I was inspired to write this article by our transformative experience with our office move. After twenty years in a space configured in the “traditional” fashion for law firms, we engaged in deep reflection and discussion throughout the organisation, and ventured to effect a radical change, in 2023.
Our modern office took us eight months to conceive, design and implement. It features a café-lounge co-working space (offering great sunset views from elegant banquettes, comfortable chairs and couches). Across the floor, past the practice group anchor rooms, pinwheel desk clusters and private comms booths, is the quiet co-working space (with lovely morning light). Here the right to absolute silence is respected, and tech stations with multiple screens and height-adjustable desks cater to any task. Natural light suffuses the space through swathes of tinted glass. Trees and the old windmill provide welcome optical relief via regular glances away from bright screens.
Since COVID times we embrace the hybrid-working approach as one of our pandemic-driven successes. Having maintained excellent remote productivity during the pandemic’s isolation phases, we share a deeper bond of trust. Rigidly commanding people into office, seems a silly preoccupation with form over substance. Notwithstanding our preexisting flexible approach, most of us meet and work frequently now in our reimagined, vibrantly collaborative space. A few months after moving in…we are in our bliss. Our aspirational workplace evolution has been a miraculous journey for us all.
The outcomes of our own workplace transformation underscore a propitious opportunity. Stewards of the office-based workforce in Barbados face an imperative to mindfully adopt a fresh approach to workplace design. We should embrace the post-pandemic era and nurture a healthier, happier, more productive and committed human capital complement, leading to more robust and profitable enterprises.

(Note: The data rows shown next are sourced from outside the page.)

Lemma static_destroy n : steps static (destroy n).
Proof.
  unfold destroy. apply steps_wp. intros st. wp_steps.
  wp_call static_eraseOutputs_down as u st1 H1. wp_steps.
  etrans; [exact H1|]. static_go.
Qed.
Lemma static_addOutputs n k : steps static (addOutputs n k).
Proof. induction k; simpl; solve_steps. Qed.
#[global] Hint Resolve static_destroy static_addOutputs : steps.

Lemma static_fresh_node n nd st :
  next st ≤ n → static st (set_nodes <[n := nd]> st).
Proof. intros H. static_go. Qed.

Lemma static_create g k num : steps static (create g k num).
Proof.
  unfold create. apply steps_wp. intros st. wp_steps.
  wp_call static_addOutputs as u st1 H1. wp_steps. etrans; [|exact H1]. static_go.
Qed.
#[global] Hint Resolve static_create : steps.

Lemma static_createClone g n value_map :
  (∀ k, steps static (value_map k)) → steps static (createClone g n value_map).
Proof. intros H. unfold createClone. solve_steps. Qed.

Lemma static_newGraph : steps static newGraph.
Proof.
  unfold newGraph. apply steps_wp. intros st. wp_steps.
  wp_call static_create as r st1 H1.
  wp_step. wp_call static_create as p st2 H2.
  wp_steps.
  assert (H0 : static st (set_graphs <[next st := mkGraph 0 0 [] 0]> (set_next (S (next st)) st)))
    by static_go.
  pose proof (transitivity H0 (transitivity H1 H2)) as (Hn & Hg & Hs & Hp & Hq & Hv).
  unfold static. simpl. split_and!; try done.
  - intros g G Hg' Hlt. destruct (Hp g G Hg' Hlt) as (G' & HG' & ? & ?).
    rewrite lookup_insert. case_decide; [lia|]. eauto.
  - intros g G' Hg' Hlt. rewrite lookup_insert in Hg'. case_decide; [lia|]. eauto.
Qed.
#[global] Hint Resolve static_newGraph : steps.

Lemma static_createFusionGroup g : steps static (createFusionGroup g).
Proof.
  unfold createFusionGroup. apply steps_wp. intros st. wp_steps.
  wp_call static_create as n st1 H1.
  wp_step. wp_call static_newGraph as sg st2 H2.
  wp_steps. etrans; [exact H1|]. etrans; [exact H2|]. static_go.
Qed.

Lemma static_Graph_addInput g : steps static (Graph_addInput g).
Proof. unfold Graph_addInput. solve_steps. Qed.
Lemma static_registerOutput g v : steps static (registerOutput g v).
Proof. unfold registerOutput. solve_steps. Qed.
Lemma static_eraseInput g i : steps static (eraseInput g i).
Proof. unfold eraseInput. solve_steps. Qed.
#[global] Hint Resolve static_createFusionGroup static_Graph_addInput
  static_registerOutput static_eraseInput : steps.

Lemma reads_graph_inputs g : reads (graph_inputs g).
Proof. unfold graph_inputs. solve_reads. Qed.
Lemma reads_graph_outputs g : reads (graph_outputs g).
Proof. unfold graph_outputs. solve_reads. Qed.
Lemma reads_graph_nodes g : reads (graph_nodes g).
Proof. unfold graph_nodes. solve_reads. Qed.
Lemma reads_return_node g : reads (return_node g).
Proof. unfold return_node. solve_reads. Qed.
Lemma reads_graph_stage g : reads (graph_stage g).
Proof. unfold graph_stage. solve_reads. Qed.
Lemma reads_rbegin g : reads (rbegin g).
Proof. unfold rbegin. solve_reads. Qed.
#[global] Hint Resolve reads_graph_inputs reads_graph_outputs reads_graph_nodes
  reads_return_node reads_graph_stage reads_rbegin : reads.

Lemma reads_reverse_next n : reads (reverse_next n).
Proof. unfold reverse_next. solve_reads. Qed.
#[global] Hint Resolve reads_reverse_next : reads.

Lemma reads_zip_into m keys vals : reads (zip_into m keys vals).
Proof.
  revert m vals. induction keys as [|k keys IH]; intros m [|v vals]; simpl;
    eauto with reads.
Qed.
#[global] Hint Resolve reads_zip_into : reads.

Lemma static_allUsersAreThisConsumerOrOccurAfterIt_loop c us :
  steps static (allUsersAreThisConsumerOrOccurAfterIt_loop c us).
Proof. induction us as [|u us IH]; simpl; solve_steps. Qed.
#[global] Hint Resolve static_allUsersAreThisConsumerOrOccurAfterIt_loop : steps.
Lemma static_shouldFuse c p : steps static (shouldFuse c p).
Proof. unfold shouldFuse, allUsersAreThisConsumerOrOccurAfterIt. solve_steps. Qed.

Lemma static_mergeNodeIntoGroup_inputs group subgraph m ins :
  steps static (mergeNodeIntoGroup_inputs group subgraph m ins).
Proof. revert m. induction ins as [|i ins IH]; intros m; simpl; solve_steps. Qed.
#[global] Hint Resolve static_shouldFuse static_mergeNodeIntoGroup_inputs : steps.

Lemma static_createClone_map g n (m : gmap nat nat) e :
  steps static (createClone g n (λ k, liftOpt (m !! k) e)).
Proof. apply static_createClone. intros k. solve_steps. Qed.
#[global] Hint Resolve static_createClone_map : steps.

Lemma static_mergeNodeIntoGroup group n : steps static (mergeNodeIntoGroup group n).
Proof. unfold mergeNodeIntoGroup. solve_steps. Qed.
#[global] Hint Resolve static_mergeNodeIntoGroup : steps.

Lemma static_mergeFusionGroups_clone g pg m inner :
  steps static (mergeFusionGroups_clone g pg m inner).
Proof. revert m. induction inner as [|i inner IH]; intros m; simpl; solve_steps. Qed.
Lemma static_mergeFusionGroups_reroute pg m i outs :
  steps static (mergeFusionGroups_reroute pg m i outs).
Proof. revert i. induction outs as [|o outs IH]; intros i; simpl; solve_steps. Qed.
Lemma static_mergeFusionGroups_outputs cg cs merged i outs :
  steps static (mergeFusionGroups_outputs cg cs merged i outs).
Proof. revert i. induction outs as [|o outs IH]; intros i; simpl; solve_steps. Qed.
#[global] Hint Resolve static_mergeFusionGroups_clone static_mergeFusionGroups_reroute
  static_mergeFusionGroups_outputs : steps.
Lemma static_mergeFusionGroups_inline cg cs temps :
  steps static (mergeFusionGroups_inline cg cs temps).
Proof. induction temps as [|t temps IH]; simpl; solve_steps. Qed.
#[global] Hint Resolve static_mergeFusionGroups_inline : steps.
Lemma static_mergeFusionGroups cg pg : steps static (mergeFusionGroups cg pg).
Proof. unfold mergeFusionGroups. solve_steps. Qed.
Lemma static_createSingletonFusionGroup n : steps static (createSingletonFusionGroup n).
Proof. unfold createSingletonFusionGroup. solve_steps. Qed.
Lemma static_insertAfter n after : steps static (insertAfter n after).
Proof. unfold insertAfter. solve_steps. Qed.
#[global] Hint Resolve static_mergeFusionGroups static_createSingletonFusionGroup
  static_insertAfter : steps.
Lemma static_insertAt ip n : steps static (insertAt ip n).
Proof. unfold insertAt. solve_steps. Qed.
Lemma static_fuse c p : steps static (fuse c p).
Proof. unfold fuse. solve_steps. Qed.
#[global] Hint Resolve static_insertAt static_fuse : steps.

What are some of the hallmarks of progressive office design? A plethora of information exists online, but expert advice tailored to particular needs is best. Barbados has a rich cadre of skilled professionals in the architecture, workplace design strategy, procurement, project management and construction fields. These resources can ably advise, design, build, finish and furnish innovative office projects.
From consultation with many, common themes emerged: grounding each project in a purpose-driven design strategy, formulated after consultation with staff and management, is essential; smart design reduces rent by revealing spaces smaller than old-school alternatives, yet accommodating more people in a flexible system and offering better amenities; combining multiple complementary open spaces and encouraging posture change and free movement, increase wellbeing, spontaneous and deliberate collaborative activity, productivity and camaraderie; acoustic management in open plans is achievable through sound masking and ceiling features; maximizing natural sunlight lifts moods and sanitizes; integrating beautiful exterior views and gracing interiors with original art refreshes minds and infuses creativity and interest; a scaleable, modular approach to furniture and fittings optimizes the adaptability of a space to multiple uses and users; avoiding physical barriers and heavy visual loads enhances connection among employees, a sense of freedom, bonding and community; enlightened colour selection impacts energy and outlook and may even dispose persons towards greater diligence, focus, honesty and commitment; incorporating shady, green outdoor spaces for staff enjoyment add precious health and wellness benefits.
Extrapolating from all of this an opportunity also materializes for the revitalisation of the local commercial real estate sector. By leveraging workplace design strategy to reinvigorate a growing inventory of empty office spaces, we can innovate the way in which those spaces can be monetized.
Currently about 50% of office space globally languishes unoccupied. To capitalize on this phenomenon in Barbados the landlords cannot depend on the tenants of yesteryear, who took larger spaces, wasting much in underused board rooms, locking up the perimeters with exclusive use offices, while light-starved internal areas were congested with bullpens or clusters of heavily partitioned workstations. Nor is it profitable for owners to hold out for tenants who might once have taken an entire segment of the accommodation and confined it to a single use.
Today’s working-world order craves productive spaces that are designed for flexibility, multiple and frequently changing uses, cutting edge tech deployment, and rich and random instances of spontaneous engagement and co-working. These principles create the perfect environment for us to leverage innovative office spaces of this kind, instead of what prevailed, pre-pandemic. Pragmatic investors, developers, realtors and end users could converge on a mutually beneficial sweet spot, bringing the nascent opportunity to fruition.
All of this will require a continuing cultural shift. It also depends on access to relevant goods and services. As mentioned above the necessary services are readily available from outstanding local players. I have canvassed various of them and found that brilliance and talent abound. As to goods, there is a cornucopia of construction supplies, and suitable FF&E available on island, with several specialist retailers and designers who can special-order product from overseas. Skilled local artisans also produce quality custom items and restore and repurpose existing pieces.
Reflecting one last time on the remaking of our own office space: one especially treasured element was the conscious rejuvenation of our art programme. Another golden opportunity arises in the context of workplace transformation: to support Barbados’ creative industries through building more corporate art collections, which feature exquisite pieces created locally, to beautify office spaces and delight the people who work within them.